Corps de l’article

“Captain’s Log:…” Most people will recognise this as the standard beginning of almost all episodes of the TV science fiction series Star Trek: the captain of the Enterprise recording an entry for his official or personal diary. One wonders how these entries would sound if they were not the captain’s but—for instance—the ship’s cleaning lady’s, janitor’s or cook’s. Surely, they would introduce quite a different perspective on the adventure of exploring the unknown. Precisely such a perspective is now provided in a new book edited by Ludger Müller-Wille and Bernd Gieseking presenting the collected travel-logs and letters of Wilhelm Weike—the servant of the late 19th century’s great anthropologist and scientific explorer Franz Boas. The book consists of a carefully and well edited transcription of Weike’s diaries and letters, written in 1883-1884 and presented here in chronological order. It also includes a short introduction, a time table of the voyage, detailed information about the language and the applied rules of transcription, and finally a long essay by the editors explaining and interpreting the presented material.

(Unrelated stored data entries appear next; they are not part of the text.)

(** Every state the process reaches is good. *)
Lemma reachable_good top path cs :
  fs_wf top -> count_entries top < guint_max ->
  Good top (count_entries top) (run top (main_start_path (Some path)) cs).
Proof.
  intros Hwf Hlt. apply run_good; [done|]. by apply main_start_good.
Qed.
(** * What callbacks add to the state *)

Lemma extends_refl st : extends st st.
Proof.
  constructor; try done.
  - exists []. by rewrite app_nil_r.
  - intros c d Hd. eauto.
  - intros c H1 H2. lia.
Qed.

Lemma extends_trans st1 st2 st3 :
  extends st1 st2 -> extends st2 st3 -> extends st1 st3.
Proof.
  intros [[o1 [A1 A2]] B1 C1 D1 E1 F1 G1 H1] [[o2 [A3 A4]] B2 C2 D2 E2 F2 G2 H2].
  constructor; try congruence; try lia.
  - exists (o1 ++ o2). rewrite A3, A1, A4, A2, rev_app_distr, map_app, !app_assoc.
    done.
  - intros c d Hd. destruct (E1 c d Hd) as (d' & Hd' & Hf & Hr).
    destruct (E2 c d' Hd') as (d'' & Hd'' & Hf' & Hr').
    exists d''. split; [done|]. split; congruence.
  - intros c Hc1 Hc3. destruct (decide (c < brk st2)%nat) as [Hlt|Hge].
    + destruct (G1 c Hc1 Hlt) as (d & Hd & Hop).
      destruct (E2 c d Hd) as (d' & Hd' & Hf & _).
      exists d'. split; [done|]. rewrite Hf.
      destruct Hop as [Hb|(a & fl & p & cc & Hop)]; [by left|].
      right. exists a, fl, p, cc. rewrite A3. apply elem_of_app. by left.
    + apply G2; lia.
  - intros c Hc Hlive. apply H1; [done|]. apply H2; [lia|done].
Qed.

Lemma extends_issue o st : extends st (issue o st).
Proof.
  constructor; st_simpl; try done.
  - exists [o]. done.
  - intros c d Hd. eauto.
  - intros c H1 H2. lia.
Qed.

Lemma extends_fault st : extends st (fault st).
Proof.
  constructor; st_simpl; try done.
  - exists []. by rewrite app_nil_r.
  - intros c d Hd. eauto.
  - intros c H1 H2. lia.
Qed.

(** Updating the counters of a live context. *)
Lemma extends_update st c d d' :
  heap st !! c = Some d -> file d' = file d -> result d' = result d ->
  extends st (set_heap (<[c := d']> (heap st)) st).
Proof.
  intros Hd Hf Hr. constructor; st_simpl; try done.
  - exists []. by rewrite app_nil_r.
  - intros k dk Hk. destruct (decide (k = c)) as [->|Hne].
    + rewrite lookup_insert_eq. rewrite Hd in Hk. inversion Hk; subst. eauto.
    + rewrite lookup_insert_ne by done. eauto.
  - intros k H1 H2. lia.
  - intros k Hk Hlive. destruct (decide (k = c)) as [->|Hne]; [eauto|].
    by rewrite lookup_insert_ne in Hlive.
Qed.

Lemma extends_decr_pending c st : extends st (decr_pending c st).
Proof.
  unfold decr_pending. destruct (heap st !! c) as [d|] eqn:Hd.
  - by apply (extends_update _ _ d).
  - apply extends_fault.
Qed.

Lemma extends_incr_pending c st : extends st (incr_pending c st).
Proof.
  unfold incr_pending. destruct (heap st !! c) as [d|] eqn:Hd.
  - by apply (extends_update _ _ d).
  - apply extends_fault.
Qed.

Lemma extends_set_have_more_files c b st :
  extends st (set_have_more_files c b st).
Proof.
  unfold set_have_more_files. destruct (heap st !! c) as [d|] eqn:Hd.
  - by apply (extends_update _ _ d).
  - apply extends_fault.
Qed.

Lemma extends_check_no_children c st : extends st (check_no_children c st).
Proof.
  unfold check_no_children. destruct (heap st !! c) as [d|].
  - destruct (_ && _); [apply extends_issue|apply extends_refl].
  - apply extends_fault.
Qed.

Lemma fresh_update st c d d' :
  heap st !! c = Some d -> fresh st ->
  fresh (set_heap (<[c := d']> (heap st)) st).
Proof.
  intros Hd Hf k Hk. st_simpl.
  rewrite lookup_insert_ne; [by apply Hf|]. intros <-.
  rewrite Hf in Hd by done. discriminate.
Qed.

Lemma fresh_decr_pending c st : fresh st -> fresh (decr_pending c st).
Proof.
  intros Hf. unfold decr_pending. destruct (heap st !! c) as [d|] eqn:Hd.
  - by apply (fresh_update _ _ d).
  - exact Hf.
Qed.

Lemma fresh_incr_pending c st : fresh st -> fresh (incr_pending c st).
Proof.
  intros Hf. unfold incr_pending. destruct (heap st !! c) as [d|] eqn:Hd.
  - by apply (fresh_update _ _ d).
  - exact Hf.
Qed.

Lemma fresh_set_have_more_files c b st :
  fresh st -> fresh (set_have_more_files c b st).
Proof.
  intros Hf. unfold set_have_more_files.
  destruct (heap st !! c) as [d|] eqn:Hd.
  - by apply (fresh_update _ _ d).
  - exact Hf.
Qed.

Lemma fresh_check_no_children c st :
  fresh st -> fresh (check_no_children c st).
Proof.
  intros Hf. unfold check_no_children. destruct (heap st !! c) as [d|].
  - by destruct (_ && _).
  - exact Hf.
Qed.

Lemma fresh_rm_rf_async f prio canc cb st :
  fresh st -> fresh (rm_rf_async f prio canc cb st).
Proof.
  intros Hf. unfold rm_rf_async, g_file_enumerate_children_async.
  cbn [file]. destruct (g_file_base f); intros k Hk; st_simpl;
    (rewrite lookup_insert_ne by lia; apply Hf; lia).
Qed.

Lemma extends_rm_rf_async f prio canc cb st :
  fresh st -> extends st (rm_rf_async f prio canc cb st).
Proof.
  intros Hfresh. unfold rm_rf_async.
  set (d := mkCtx _ _ _ _ _ _).
  set (st1 := mkState _ _ _ _ _ _ _ _).
  unfold g_file_enumerate_children_async.
  destruct (g_file_base (file d)) as [base|] eqn:Hbase;
    (constructor; subst st1; st_simpl; try done; try lia;
     [ try (by exists []; rewrite app_nil_r); try (by eexists [_])
     | intros c dc Hc; exists dc; split; [|done];
       rewrite lookup_insert_ne; [done|]; intros <-;
       rewrite Hfresh in Hc by lia; done
     | intros c Hc1 Hc2; replace c with (brk st) by lia;
       exists d; rewrite lookup_insert_eq; split; [done|]
     | intros c Hc Hlive; by rewrite lookup_insert_ne in Hlive by lia ]).
  - right. eexists _, _, _, _. apply elem_of_app. right.
    apply elem_of_cons. by left.
  - by left.
Qed.

Lemma dispatch_entry_extends parent c st info :
  fresh st ->
  extends st (dispatch_entry parent c st info) /\
  fresh (dispatch_entry parent c st info).
Proof.
  intros Hf. unfold dispatch_entry.
  pose proof (extends_incr_pending c st) as H1.
  pose proof (fresh_incr_pending c st Hf) as Hf1.
  destruct (heap (incr_pending c st) !! c) as [d|].
  - case_decide.
    + split; [|by apply fresh_rm_rf_async].
      eapply extends_trans; [exact H1|]. by apply extends_rm_rf_async.
    + split; [|done].
      eapply extends_trans; [exact H1|]. apply extends_issue.
  - split; [|done]. eapply extends_trans; [exact H1|apply extends_fault].
Qed.

Lemma dispatch_loop_extends parent c files : forall st,
  fresh st ->
  extends st (fold_left (dispatch_entry parent c) files st) /\
  fresh (fold_left (dispatch_entry parent c) files st).
Proof.
  induction files as [|info files IH]; intros st Hf; simpl.
  - split; [apply extends_refl|done].
  - destruct (dispatch_entry_extends parent c st info Hf) as [H1 Hf1].
    destruct (IH _ Hf1) as [H2 Hf2].
    split; [|done]. by eapply extends_trans.
Qed.

Lemma on_next_files_head_extends files e c st :
  extends st (on_next_files_head files e c st) /\
  (fresh st -> fresh (on_next_files_head files e c st)).
Proof.
  unfold on_next_files_head. destruct files as [|x l].
  - split.
    + eapply extends_trans; [apply extends_set_have_more_files|].
      apply extends_check_no_children.
    + intros Hf. apply fresh_check_no_children. by apply fresh_set_have_more_files.
  - split.
    + eapply extends_trans; [apply extends_set_have_more_files|].
      apply extends_issue.
    + intros Hf. by apply fresh_set_have_more_files.
Qed.

Lemma on_next_files_extends e n c st :
  fresh st -> extends st (on_next_files e n None c st).
Proof.
  intros Hf. unfold on_next_files, g_file_enumerator_next_files_finish.
  destruct (on_next_files_head_extends (take n (enum_rest e))
              (mkEnum (g_file_enumerator_get_container e) (drop n (enum_rest e)))
              c st) as [H1 Hf1].
  eapply extends_trans; [exact H1|].
  apply dispatch_loop_extends. by apply Hf1.
Qed.

Lemma on_file_deleted_extends f c st :
  extends (incr_files_deleted (emit (EvRemoved f) st))
    (on_file_deleted f None c st).
Proof.
  unfold on_file_deleted.
  eapply extends_trans; [apply extends_decr_pending|].
  apply extends_check_no_children.
Qed.

Lemma on_rm_rf_complete_extends r p st :
  res_error r = None -> extends st (on_rm_rf_complete r p st).
Proof.
  intros Hr. unfold on_rm_rf_complete, rm_rf_finish. rewrite Hr.
  eapply extends_trans; [apply extends_decr_pending|].
  apply extends_check_no_children.
Qed.

Lemma on_enumerate_children_extends top f fl c st :
  status (on_enumerate_children top f fl None c st) = Running ->
  extends st (on_enumerate_children top f fl None c st).
Proof.
  unfold on_enumerate_children.
  destruct (g_file_enumerate_children_finish top f fl None); [done|].
  intros _. destruct (heap st !! c); [apply extends_issue|apply extends_fault].
Qed.
Lemma files_deleted_room top total st :
  Inv top total 0 None st -> 1 <= remaining top st ->
  files_deleted st + 1 < guint_max.
Proof.
  intros HI Hr. pose proof (inv_pot _ _ _ _ _ HI).
  pose proof (inv_total _ _ _ _ _ HI). lia.
Qed.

Weike wrote his diaries when he accompanied Boas on his famous expedition to the Inuit of Baffin Island. Today this expedition is considered to be a groundbreaking research project and a fundamental experience for Boas that shaped his entire notion of anthropology and his views on the need to preserve Indigenous cultures. In the perspective of his servant, Boas’ scientific exploration adventure to the Inuit presents itself in truly a new light. That is not to say that Weike was ignorant of what Boas tried to accomplish scientifically. In fact, to a certain degree, he was trained to work as an assistant and the two men became something like friends during the voyage, staying in close contact until Weike’s death in 1917. However, the diaries and letters that Weike wrote—explicitly forced to do so by Boas—clearly present the non-scientific point of view.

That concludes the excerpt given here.